For a bit of natural medicine, Dr. Varma suggested using turmeric. "In Ayurveda (a form of traditional Indian medicine), turmeric is used widely as an anti-inflammatory agent due to one of its major components called curcumin," said Dr. Varma. "Growing up in an Indian household, we used it often to help with inflammation of the joints. It is completely safe and an all-natural way to help boost your body's immune system over a long period of time."
In regards to treating yourself with turmeric at the same time as taking your doses of ibuprofen, Dr. Varma said, "Turmeric is completely safe to take while taking NSAIDs. NSAIDs will provide more immediate relief, while turmeric is a supplement that will provide healing effects over a longer period of time."

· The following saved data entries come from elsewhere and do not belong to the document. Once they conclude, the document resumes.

(* ===== verification/SchedModes.v ===== *)
(** * Scheduler methods in different build modes

    Building a batch is the only part of the scheduler whose outcome depends on the build
    mode: it may retain an idle cached block, copy a request out of a freed list node, and
    round up a number of tokens that leaves [int].  Each method below has one outcome,
    that of the lenient mode, in every mode that tolerates the hazards it meets. *)

From Stdlib Require Import ZArith Lia.
From stdpp Require Import prelude strings gmap fin_maps.
From S2P Require Import Prelude Base Config BlockPool PrefixCache BlockCache Scheduler.

(** A method with a mode, from every state. *)
Definition method_hazards {A} (m : BuildMode -> M A) : Prop := forall s, by_hazards (fun mode => m mode s).

Section rules.
Context {A B : Type}.

Lemma hazards_same (m : M A) : method_hazards (fun _ => m).
Proof. intros s. apply by_hazards_const. Qed.

Lemma hazards_bind (m : BuildMode -> M A) (k : BuildMode -> A -> M B) :
  method_hazards m -> (forall a, method_hazards (fun mode => k mode a)) ->
  method_hazards (fun mode => m mode ≫= k mode).
Proof.
  intros Hm Hk s.
  apply (by_hazards_bind (fun mode => m mode s) (fun mode '(a, s') => k mode a s') (Hm s)).
  intros [a s'] _. apply Hk.
Qed.

Lemma hazards_lift (x : BuildMode -> option A) : by_hazards x -> method_hazards (fun mode => lift_opt (x mode)).
Proof.
  intros Hx s. apply (by_hazards_bind x (fun _ a => Some (a, s)) Hx). intros a _. apply by_hazards_const.
Qed.

Lemma hazards_with_kv (f : BuildMode -> KvState -> option (A * KvState)) :
  (forall k, by_hazards (fun mode => f mode k)) -> method_hazards (fun mode => with_kv (f mode)).
Proof.
  intros Hf s. apply (by_hazards_bind (fun mode => f mode (kv s)) (fun _ '(a, k) => Some (a, set_kv k s)) (Hf (kv s))).
  intros [a k] _. apply by_hazards_const.
Qed.
End rules.

Create HintDb modes.

(** One step of such a proof; [go] repeats it and closes methods already treated. *)
Ltac hazards_step :=
  match goal with
  | |- method_hazards _ => first [apply hazards_same | solve [auto with modes]]
  | |- method_hazards (fun mode => mbind _ _) => apply hazards_bind; [|intros ?]
  | |- method_hazards (fun mode => if ?b then _ else _) => destruct b
  | |- method_hazards (fun mode => match ?x with _ => _ end) => destruct x
  end.
Ltac hazards_go := repeat (cbv beta zeta; hazards_step).

Lemma release_and_move_hazards p : method_hazards (fun mode => @release_and_move_to_wait mode p).
Proof.
  assert (method_hazards (fun mode => lift_opt (@hazard mode FreedNode)))
    by (apply hazards_lift, by_hazards_hazard).
  unfold release_and_move_to_wait. hazards_go.
Qed.

Lemma blocks_for_hazards tokens bs : method_hazards (fun mode => lift_opt (@blocks_for mode tokens bs)).
Proof.
  apply hazards_lift. unfold blocks_for. apply by_hazards_bind; [apply by_hazards_int_sum|]. intros sum _.
  apply by_hazards_bind; [apply by_hazards_int_sum|]. intros n _. apply by_hazards_const.
Qed.

Lemma lookup_hazards tokens salt : method_hazards (fun mode => with_kv (@lookup_prefix_cache mode tokens salt)).
Proof. apply hazards_with_kv. intros k. apply lookup_prefix_cache_hazards. Qed.

#[export] Hint Resolve release_and_move_hazards blocks_for_hazards lookup_hazards : modes.

Lemma build_state_work_hazards ctx p : method_hazards (fun mode => @build_state_work mode ctx p).
Proof. unfold build_state_work, build_decode. hazards_go. Qed.
#[export] Hint Resolve build_state_work_hazards : modes.

Lemma build_running_loop_hazards l ctx : method_hazards (fun mode => @build_running_loop mode l ctx).
Proof. revert ctx. induction l as [|p l IH]; intros ctx; simpl; hazards_go. Qed.
#[export] Hint Resolve build_running_loop_hazards : modes.

Lemma relieve_shortage_hazards : method_hazards (@relieve_shortage).
Proof. unfold relieve_shortage, suspend_one_running. hazards_go. Qed.

Lemma admit_one_skipped_hazards ctx : method_hazards (fun mode => @admit_one_skipped mode ctx).
Proof. unfold admit_one_skipped, admit_skipped_request. hazards_go. Qed.
#[export] Hint Resolve relieve_shortage_hazards admit_one_skipped_hazards : modes.

Lemma admit_one_waiting_hazards ctx : method_hazards (fun mode => @admit_one_waiting mode ctx).
Proof. unfold admit_one_waiting, admit_waiting_request, admit_allocate, admit_with_blocks. hazards_go. Qed.
#[export] Hint Resolve admit_one_waiting_hazards : modes.

Lemma admission_loop_hazards fuel ctx : method_hazards (fun mode => @admission_loop mode fuel ctx).
Proof. revert ctx. induction fuel as [|fuel IH]; intros ctx; simpl; hazards_go. Qed.
#[export] Hint Resolve admission_loop_hazards : modes.

Lemma schedule_step_hazards : method_hazards (@schedule_step).
Proof. unfold schedule_step, build_running_batch. hazards_go. Qed.
(* ===== verification/EngineProps.v ===== *)
(** * What the scheduler and the execution loop guarantee

    Theorems about every reachable state of the engine, from the invariant of
    [Engine], with concrete runs as witnesses. *)

From Stdlib Require Import ZArith Lia.
From stdpp Require Import prelude strings gmap fin_maps.
From S2P Require Import Prelude Base Config BlockPool PrefixCache BlockCache BlockCacheInv.
From S2P Require Import Scheduler SchedFrame SchedKv SchedWork SchedInv SchedBuild SchedMoves.
From S2P Require Import SchedAdmit SchedRetire SchedCleanup Engine.

(** ** Checked runs *)

Definition honest_itemb (dead : gset Z) (it : WorkItem) (i : Z) (r : WorkItemResult) : bool :=
  (item_index r =? i) && (res_seq_id r =? work_sequence_id it) &&
  bool_decide (res_kind r = work_kind it) &&
  (if stale r then bool_decide (work_sequence_id it ∈ dead)
   else (tokens_consumed r =? work_token_count it) &&
        eqb (negb (bool_decide (sampled_tokens r = []))) (gen_of it =? 1) &&
        (negb (eos r) || negb (bool_decide (sampled_tokens r = [])))).

Lemma honest_itemb_sound dead it i r : honest_itemb dead it i r = true -> honest_item dead it i r.
Proof.
  unfold honest_itemb. intros H. bprop. destruct (stale r) eqn:Hs; bprop.
  { split; try done; congruence. }
  match goal with E : eqb _ _ = true |- _ => apply eqb_prop in E; rename E into Hsam end.
  match goal with E : negb (eos r) || _ = true |- _ => rename E into Heos end.
  assert (sampled_tokens r <> [] <-> gen_of it = 1) as Hiff.
  { destruct (Z.eqb_spec (gen_of it) 1); case_bool_decide; simpl in Hsam; done. }
  split; try done; [congruence|]. intros _ He. rewrite He in Heos. simpl in Heos. by bprop.
Qed.

Definition honest_resultb (dead : gset Z) (batch : ScheduledBatch) (result : BatchResult) : bool :=
  (result_batch_id result =? batch_id batch) &&
  Nat.eqb (length (result_items result)) (length (batch_items batch)) &&
  forallb (fun '(i, (it, r)) => honest_itemb dead it (Z.of_nat i) r)
    (imap (fun i x => (i, x)) (zip (batch_items batch) (result_items result))).

Lemma honest_resultb_sound dead batch result :
  honest_resultb dead batch result = true -> honest_result dead batch result.
Proof.
  unfold honest_resultb. rewrite !andb_true_iff. intros [[H1 H2] H3].
  bprop. apply Nat.eqb_eq in H2. split; [done|done|].
  intros i it r Hi Hr. apply honest_itemb_sound. rewrite forallb_forall in H3.
  apply (H3 (i, (it, r))). apply list_elem_of_In, list_elem_of_lookup. exists i.
  rewrite list_lookup_imap, lookup_zip_with, Hi, Hr. done.
Qed.

Definition enabledb (ev : Event) (e : Engine) : bool :=
  match ev with
  | EvRun | EvDispatched _ | EvShutdown _ | EvExpire _ => true
  | EvCollected (Value result) =>
      match point e with
      | Collecting batch | DrainCollecting batch => honest_resultb (failed_seqs e) batch result
      | _ => true
      end
  | EvCollected (Unexpected _) => true
  | EvStart => match point e with NotStarted => true | _ => false end
  | EvWake => match point e with Sleeping => true | _ => false end
  | EvSubmit _ | EvCancel _ | EvHandler => suspended (point e)
  end.

Lemma enabledb_sound ev e : enabledb ev e = true -> enabled ev e.
Proof.
  destruct ev as [| |[result|]| | | | | | |]; simpl; try done; destruct (point e); try done;
    apply honest_resultb_sound.
Qed.

(** Runs a list of events, checking that each can happen. *)
Fixpoint run_events `{BuildMode} (evs : list Event) (e : Engine) : option Engine :=
  match evs with
  | [] => Some e
  | ev :: evs => if enabledb ev e then e' ← exec ev e; run_events evs e' else None
  end.

Lemma run_events_reachable `{mode : BuildMode} config evs e0 e :
  new_engine config = Some e0 -> run_events evs e0 = Some e -> reachable config e.
Proof.
  intros H0 Hr. exists e0. split; [done|]. clear H0. revert e0 Hr.
  induction evs as [|ev evs IH]; simpl; intros e0 Hr; [by simplify_eq|].
  destruct (enabledb ev e0) eqn:Hen; [|done]. apply bind_Some in Hr as (e1 & He & Hr).
  eapply rtc_l; [|by apply IH]. econstructor; [by apply enabledb_sound|done].
Qed.

(** ** A concrete engine *)

Definition demo_config : EngineConfig :=
  {| device_id := 0; max_blocks := 8; kv_block_size := 2; max_sequences := 4;
     max_running_requests := 2; max_concurrent_batches := 2; max_pending_requests := 4;
     max_token_budget := 8; max_seq_prefill_tokens := 2; default_max_context_len := 8;
     state_prefix_cache_blocks := 0 |}.

Definition demo_request (id : string) (prompt : list Z) : SchedulerRequest :=
  mkSchedulerRequest id prompt (mkSamplingParams 3 0 f32_one f32_zero 42 (-1)) 0 7.

(** A run of the checked build is a run of every build. *)
Definition demo_engine (evs : list Event) : option Engine :=
  e0 ← new_engine demo_config; @run_events checked_build evs e0.

Lemma run_events_mono m m' evs e0 e :
  tolerates_less m m' -> @run_events m evs e0 = Some e -> @run_events m' evs e0 = Some e.
Proof.
  intros Hle. revert e0. induction evs as [|ev evs IH]; [done|]. intros e0. cbn [run_events].
  destruct (enabledb ev e0); [|done]. intros (e1 & He & Hr)%bind_Some.
  rewrite (exec_mono _ _ _ _ _ Hle He). by apply IH.
Qed.

(** Two requests, admitted and dispatched in one batch. *)
Definition demo_events : list Event :=
  [EvStart; EvRun; EvRun; EvRun;
   EvSubmit (demo_request "a" [1; 2; 3]); EvSubmit (demo_request "b" [4; 5]); EvWake;
   EvRun; EvRun; EvDispatched (Value tt)].

Definition stub_engine : Engine :=
  mkEngine (mkScheduler demo_config ∅ 1 ∅ [] [] [] ∅ false false false 1 1
    (mkKv default_pool empty_cache) false false None ∅ [] []) [] NotStarted ∅ None.

Definition demo_state : Engine := default stub_engine (demo_engine demo_events).

Lemma demo_reachable `{mode : BuildMode} evs e : demo_engine evs = Some e -> reachable demo_config e.
Proof.
  unfold demo_engine. intros (e0 & H0 & H)%bind_Some.
  apply (run_events_mono checked_build mode _ _ _ (checked_least mode)) in H. by eapply run_events_reachable.
Qed.

Lemma demo_state_reachable `{mode : BuildMode} : reachable demo_config demo_state.
Proof. apply (demo_reachable demo_events). vm_compute. reflexivity. Qed.

(** ** The configuration is fixed *)

Definition same_config (s s' : Scheduler) : Prop := engine_config_ s' = engine_config_ s.

#[export] Instance same_config_preorder : PreOrder same_config.
Proof. split; [done|]. intros a b c H1 H2. unfold same_config in *. congruence. Qed.

Lemma run_method_config {A} (m : M A) k e e' :
  keeps same_config m -> (forall a s, sched (k a s) = s) -> run_method m k e = Some e' ->
  engine_config_ (sched e') = engine_config_ (sched e).
Proof.
  unfold run_method. intros Hm Hk H. destruct (m (sched e)) as [[a s]|] eqn:E; [|done].
  simplify_eq. rewrite Hk. by eapply Hm.
Qed.

Lemma exec_config `{mode : BuildMode} ev e e' : exec ev e = Some e' -> engine_config_ (sched e') = engine_config_ (sched e).
Proof.
  assert (keeps same_config complete_shutdown_on_scheduler_thread) as Hcs.
  { unfold complete_shutdown_on_scheduler_thread. keeps_go. done. }
  assert (keeps same_config cleanup_terminal_requests) as Hct
    by (by apply sched_cleanup_terminal; [typeclasses eauto|..]).
  assert (forall err, keeps same_config (fail_all_waiting err)) as Hfa
    by (intros; by apply sched_fail_all_waiting; [typeclasses eauto|..]).
  assert (forall b err, keeps same_config (fail_batch b err)) as Hfb
    by (intros; by apply ret_fail_batch; [typeclasses eauto|..]).
  assert (forall b a, keeps same_config (retire_batch b a)) as Hrb.
  { intros b [r|err]; simpl; [|done]. by apply ret_update_from_output; [typeclasses eauto|..]. }
  assert (keeps same_config accepting_load) as Hal
    by (by apply sched_accepting_load; [typeclasses eauto|..]).
  destruct ev as [|ans|ans| |req|id| |n| |ch]; simpl.
  - unfold run_step. destruct (point e); try (intros; by simplify_eq).
    + by apply run_method_config.
    + destruct (_ <? _); [|intros; by simplify_eq]. apply run_method_config; [|done].
      by apply sched_schedule_step; [typeclasses eauto|..].
    + destruct (in_flight_ e); [|intros; by simplify_eq]. apply run_method_config; [|done].
      unfold idle_branch, wait_for_work. keeps_go; try done; auto with keeps.
      by apply sched_preempt; [typeclasses eauto|..].
    + by apply run_method_config.
    + destruct (in_flight_ e); [|intros; by simplify_eq]. apply run_method_config; [|done].
      apply keeps_bind; [typeclasses eauto| |done].
      by apply sched_cleanup_all_running; [typeclasses eauto|..].
  - unfold dispatch_step. destruct (point e); try (intros; by simplify_eq).
    destruct ans; [intros; by simplify_eq|]. apply run_method_config; [|done].
    apply keeps_bind; [typeclasses eauto|done|done].
  - unfold collect_step. destruct (point e); try (intros; by simplify_eq).
    + apply run_method_config; [|done]. apply keeps_bind; [typeclasses eauto|done|done].
    + by apply run_method_config.
  - apply run_method_config; [|done]. unfold start. keeps_go; done.
  - apply run_method_config; [|done]. by apply sched_submit; [typeclasses eauto|..].
  - apply run_method_config; [|done]. by apply ret_cancel; [typeclasses eauto|..].
  - intros; by simplify_eq.
  - unfold shutdown_step. intros; simplify_eq. by destruct (shutdown_requested_ (sched e)).
  - unfold handler_step. destruct (handler e) as [w|]; [|intros; by simplify_eq].
    apply run_method_config; [|done]. keeps_go; try done.
  - intros; by simplify_eq.
Qed.
(* ===== verification/SchedulerFindings.v ===== *)
(** * Where the scheduler does not do what it means to

    Concrete runs of the engine, with an executor that computes the token at a
    position from the position alone, and the general fact that suspensions and
    shutdowns never tell the executor to release a sequence. *)

From Stdlib Require Import ZArith Lia.
From stdpp Require Import prelude strings gmap fin_maps.
From S2P Require Import Prelude Base Config BlockPool PrefixCache BlockCache BlockCacheInv.
From S2P Require Import Scheduler SchedFrame SchedKv SchedWork SchedInv Engine EngineProps.

(** ** A deterministic executor *)

Definition position_token (pos : Z) : Z := 100 + pos.

Definition ok_item (i : nat) (it : WorkItem) : WorkItemResult :=
  mkWorkItemResult (Z.of_nat i) (work_sequence_id it) (work_kind it)
    (if gen_of it =? 1 then [position_token (work_context it + kv_token_count it)] else [])
    (work_token_count it) false false.

Definition ok_result (b : ScheduledBatch) : BatchResult :=
  mkBatchResult (batch_id b) (imap ok_item (batch_items b)).

Definition next_event (e : Engine) : Event :=
  match point e with
  | Dispatching _ => EvDispatched (Value tt)
  | Collecting b | DrainCollecting b => EvCollected (Value (ok_result b))
  | _ => EvRun
  end.

(** [n] steps of the coroutine with that executor. *)
Fixpoint drive `{BuildMode} (n : nat) (e : Engine) : option Engine :=
  match n with
  | O => Some e
  | S n => let ev := next_event e in
           if enabledb ev e then e' ← exec ev e; drive n e' else None
  end.

Definition scenario `{BuildMode} (config : EngineConfig) (evs : list Event) (n : nat) : option Engine :=
  e0 ← new_engine config; e1 ← run_events evs e0; drive n e1.

Lemma drive_reachable `{mode : BuildMode} config n e e' : reachable config e -> drive n e = Some e' -> reachable config e'.
Proof.
  revert e. induction n as [|n IH]; simpl; intros e Hr H; [by simplify_eq|].
  destruct (enabledb (next_event e) e) eqn:Hen; [|done]. apply bind_Some in H as (e1 & He & H).
  eapply IH; [|done]. destruct Hr as (e0 & H0 & Hr). exists e0. split; [done|].
  eapply rtc_r; [done|]. econstructor; [by apply enabledb_sound|done].
Qed.

Lemma scenario_reachable `{mode : BuildMode} config evs n e : scenario config evs n = Some e -> reachable config e.
Proof.
  unfold scenario. intros H. apply bind_Some in H as (e0 & H0 & H). apply bind_Some in H as (e1 & H1 & H).
  eapply drive_reachable; [|done]. by eapply run_events_reachable.
Qed.

(** A scenario of a mode is one of every mode that tolerates more. *)
Lemma drive_mono m m' n e e' : tolerates_less m m' -> @drive m n e = Some e' -> @drive m' n e = Some e'.
Proof.
  intros Hle. revert e. induction n as [|n IH]; [done|]. intros e. cbn [drive].
  destruct (enabledb _ e); [|done]. intros (e1 & He & Hr)%bind_Some. rewrite (exec_mono _ _ _ _ _ Hle He). by apply IH.
Qed.

Lemma scenario_mono m m' config evs n e :
  tolerates_less m m' -> @scenario m config evs n = Some e -> @scenario m' config evs n = Some e.
Proof.
  intros Hle. unfold scenario. intros (e0 & -> & H)%bind_Some. apply bind_Some in H as (e1 & H1 & H2).
  simpl. rewrite (run_events_mono _ _ _ _ _ Hle H1). simpl. exact (drive_mono _ _ _ _ _ Hle H2).
Qed.

(** Builds in which a suspension works: the freed list node can still be read. *)
Definition suspending_build : BuildMode := fun h => match h with FreedNode => true | _ => false end.

Lemma suspending_least `{mode : BuildMode} : tolerates FreedNode = true -> tolerates_less suspending_build mode.
Proof. intros Hf h. by destruct h. Qed.

(** ** Chunked prefill and the prefix cache *)

Definition chunked_events : list Event :=
  [EvStart; EvRun; EvRun; EvRun; EvSubmit (demo_request "a" [1; 2; 3; 4]); EvWake].

Definition hit_blocks (tokens : list Z) (e : Engine) : option (list Z) :=
  '(l, _) ← @lookup_prefix_cache release_build tokens 0 (kv (sched e)); Some (block_ids_ (lk_block_table l)).

(** C28: in every build, with a prefill chunk limit, a prompt published in chunks poisons the cache: a
    reachable engine has computed the prompt [1 2 3 4] into blocks [0 1], yet a prompt
    starting with [1 2] misses, and one starting with [3 4] is served block 1, whose
    keys and values were computed after [1 2]. *)
Theorem chunked_prefill_poisons_cache (mode : BuildMode) :
  exists e st sc, reachable demo_config e /\
    heap (sched e) !! 1 = Some st /\ scheduling st = Some sc /\
    prompt_tokens st = [1; 2; 3; 4] /\ executed_frontier sc = 4 /\
    take 2 (block_ids_ (block_table sc)) = [0; 1] /\
    hit_blocks [1; 2; 9] e = Some [] /\ hit_blocks [3; 4; 9] e = Some [1].
Proof.
  destruct (@scenario checked_build demo_config chunked_events 14) as [e|] eqn:E; [|vm_compute in E; discriminate].
  pose proof (scenario_reachable _ _ _ _ (scenario_mono _ mode _ _ _ _ (checked_least mode) E)) as Hr.
  destruct (heap (sched e) !! 1) as [st|] eqn:E1.
  2: { vm_compute in E. injection E as <-. vm_compute in E1. discriminate. }
  destruct (scheduling st) as [sc|] eqn:E2.
  2: { vm_compute in E. injection E as <-. vm_compute in E1. injection E1 as <-. vm_compute in E2. discriminate. }
  exists e, st, sc. split; [done|]. split; [done|]. split; [done|]. clear Hr.
  vm_compute in E. injection E as <-. vm_compute in E1. injection E1 as <-.
  vm_compute in E2. injection E2 as <-. vm_compute. done.
Qed.

(** ** Re-admission without a prefix hit *)

Definition tight_config : EngineConfig :=
  {| device_id := 0; max_blocks := 2; kv_block_size := 4; max_sequences := 4;
     max_running_requests := 2; max_concurrent_batches := 1; max_pending_requests := 4;
     max_token_budget := 8; max_seq_prefill_tokens := 0; default_max_context_len := 8;
     state_prefix_cache_blocks := 0 |}.

Definition tight_request (id : string) (prompt : list Z) (ch : Z) : SchedulerRequest :=
  mkSchedulerRequest id prompt (mkSamplingParams 4 0 f32_one f32_zero 42 (-1)) 0 ch.

Definition tight_events : list Event :=
  [EvStart; EvRun; EvRun; EvRun; EvSubmit (tight_request "a" [1; 1; 1; 1] 7);
   EvSubmit (tight_request "b" [2] 8); EvWake].

Definition sent_to (ch : Z) (e : Engine) : list Z :=
  flat_map (fun '(c, r) => if c =? ch then match r with
                             | Value t => if has_token t then [token_id t] else []
                             | Unexpected _ => [] end else []) (events (sched e)).

(** a request that was suspended and comes back without a prefix hit samples its
    last token a second time: with a deterministic executor the client of [b] gets
    101, 102 and then 102 again, and the prompt it was resumed with ends before the
    first 102. *)
Theorem readmission_repeats_token (mode : BuildMode) :
  tolerates FreedNode = true ->
  exists e st, reachable tight_config e /\ heap (sched e) !! 2 = Some st /\
    initial_prompt_tokens st = [2] /\ prompt_tokens st = [2; 101] /\
    generated_tokens st = [101; 102; 102] /\ sent_to 8 e = [101; 102; 102].
Proof.
  intros Hf. destruct (@scenario suspending_build tight_config tight_events 40) as [e|] eqn:E; [|vm_compute in E; discriminate].
  pose proof (scenario_reachable _ _ _ _ (scenario_mono _ mode _ _ _ _ (suspending_least Hf) E)) as Hr.
  destruct (heap (sched e) !! 2) as [st|] eqn:E1.
  2: { vm_compute in E. injection E as <-. vm_compute in E1. discriminate. }
  exists e, st. split; [done|]. split; [done|]. clear Hr.
  vm_compute in E. injection E as <-. vm_compute in E1. injection E1 as <-. vm_compute. done.
Qed.

(** ** A suspension reads a freed list node *)

(** [suspend_one_running] passes the [shared_ptr] in a node of [running_] by reference to
    [release_and_move_to_wait], which erases that node and then copies the pointer: in a
    state that every build reaches, the next run of the loop is carried out by exactly the
    modes in which the freed node still has its contents. *)
Theorem suspension_reads_freed_node :
  exists e, (forall mode, @reachable mode tight_config e) /\
    forall mode, is_Some (@exec mode EvRun e) <-> @tolerates mode FreedNode = true.
Proof.
  destruct (@scenario checked_build tight_config tight_events 13) as [e|] eqn:E; [|vm_compute in E; discriminate].
  assert (forall mode, @reachable mode tight_config e) as Hr by
    (intros mode; exact (scenario_reachable _ _ _ _ (scenario_mono _ mode _ _ _ _ (checked_least mode) E))).
  exists e. split; [exact Hr|].
  assert (enabled EvRun e) as Hen by (vm_compute in E; injection E as <-; exact I).
  assert (@exec checked_build EvRun e = None) as Hc.
  { clear Hr Hen. vm_compute in E. injection E as <-. vm_compute. reflexivity. }
  assert (is_Some (@exec suspending_build EvRun e)) as Hs.
  { clear Hr Hen Hc. vm_compute in E. injection E as <-. vm_compute. by eexists. }
  destruct (exec_outcome EvRun e (reachable_inv _ _ (Hr checked_build)) Hen) as (hs & e' & Hex & _). clear E.
  rewrite Hex in Hc, Hs. destruct (forallb checked_build hs) eqn:H1; [discriminate|].
  destruct (forallb suspending_build hs) eqn:H2; [|by destruct Hs].
  intros mode. rewrite Hex. assert (forallb mode hs = @tolerates mode FreedNode) as ->.
  { clear Hex Hc Hs e' Hen Hr e. induction hs as [|h hs IH]; [discriminate|]. simpl in *.
    destruct h; try discriminate. unfold tolerates in *. destruct hs as [|h hs]; [simpl; by rewrite andb_true_r|].
    rewrite IH; [by destruct (mode FreedNode)|done|]. simpl in H2. exact H2. }
  destruct (@tolerates mode FreedNode); split; [done|by eexists|by intros [? ?]|done].
Qed.

(** ** Sequences the executor is never told about *)

Definition same_released (s s' : Scheduler) : Prop := released_sequences s' = released_sequences s.

#[export] Instance same_released_preorder : PreOrder same_released.
Proof. split; [done|]. intros a b c H1 H2. unfold same_released in *. congruence. Qed.

(** only [cleanup_terminal_requests] releases sequences in the executor: building
    a batch (which evicts and suspends requests and gives them new sequence ids
    later), preempting, failing the waiting requests and ending the running ones at
    shutdown never call [release_sequence], whatever they drop. *)
Theorem released_only_by_cleanup (H : BuildMode) err s :
  (forall b s', schedule_step s = Some (b, s') -> released_sequences s' = released_sequences s) /\
  (forall s', relieve_shortage s = Some (tt, s') -> released_sequences s' = released_sequences s) /\
  (forall s', preempt_one_for_admission s = Some (tt, s') -> released_sequences s' = released_sequences s) /\
  (forall s', fail_all_waiting err s = Some (tt, s') -> released_sequences s' = released_sequences s) /\
  (forall s', cleanup_all_running err s = Some (tt, s') -> released_sequences s' = released_sequences s).
Proof.
  split_and!; intros *; [| | | |]; intros E; change (same_released s s').
  - assert (keeps same_released schedule_step) as Hk by (by apply sched_schedule_step; [typeclasses eauto|..]).
    by eapply Hk.
  - assert (keeps same_released relieve_shortage) as Hk by (by apply sched_relieve_shortage; [typeclasses eauto|..]).
    by eapply Hk.
  - assert (keeps same_released preempt_one_for_admission) as Hk by (by apply sched_preempt; [typeclasses eauto|..]).
    by eapply Hk.
  - assert (keeps same_released (fail_all_waiting err)) as Hk
      by (by apply sched_fail_all_waiting; [typeclasses eauto|..]).
    by eapply Hk.
  - assert (keeps same_released (cleanup_all_running err)) as Hk
      by (by apply sched_cleanup_all_running; [typeclasses eauto|..]).
    by eapply Hk.
Qed.

Lemma released_only_by_cleanup_witness :
  exists s', cleanup_all_running ServerShuttingDown (sched demo_state) = Some (tt, s') /\
    by_seq_id_ s' = ∅ /\ released_sequences s' = released_sequences (sched demo_state).
Proof.
  destruct (cleanup_all_running ServerShuttingDown (sched demo_state)) as [[[] s']|] eqn:E;
    [|vm_compute in E; discriminate E].
  destruct (released_only_by_cleanup checked_build ServerShuttingDown (sched demo_state)) as (_ & _ & _ & _ & H).
  exists s'. split; [reflexivity|]. split; [|exact (H s' E)].
  vm_compute in E. injection E as <-. vm_compute. reflexivity.
Defined.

I've taken Dr. Varma's advice by making golden milk and loading up on turmeric tonics, lemonades, and curries. Try making a turmeric recipe of your own to incorporate this healing spice into your diet.
Step 3: Rehab
Certain exercises can help strengthen the area around the knee to protect the injured area. Your doctor or PT will have specific exercises and stretches for you based on your specific syndrome or condition, but here's what Dr. Varma recommended for me:
- The clam
- Side-lying leg lift
- Quadriceps stretches (standing and laying)
- IT band stretch
- Prone hip raises
You might also want some rehab supplies like tape, straps, or a sleeve. Check with your doctor or physical therapist to determine your needs; from there, you can find these supplies at most pharmacies and sporting good stores.
Next up: Foam roll and massage the muscles around the knee. Tight, agitated muscles are only going to make your situation worse, so get your foam roller and massage ball and get to work. Your knee(s) will thank you.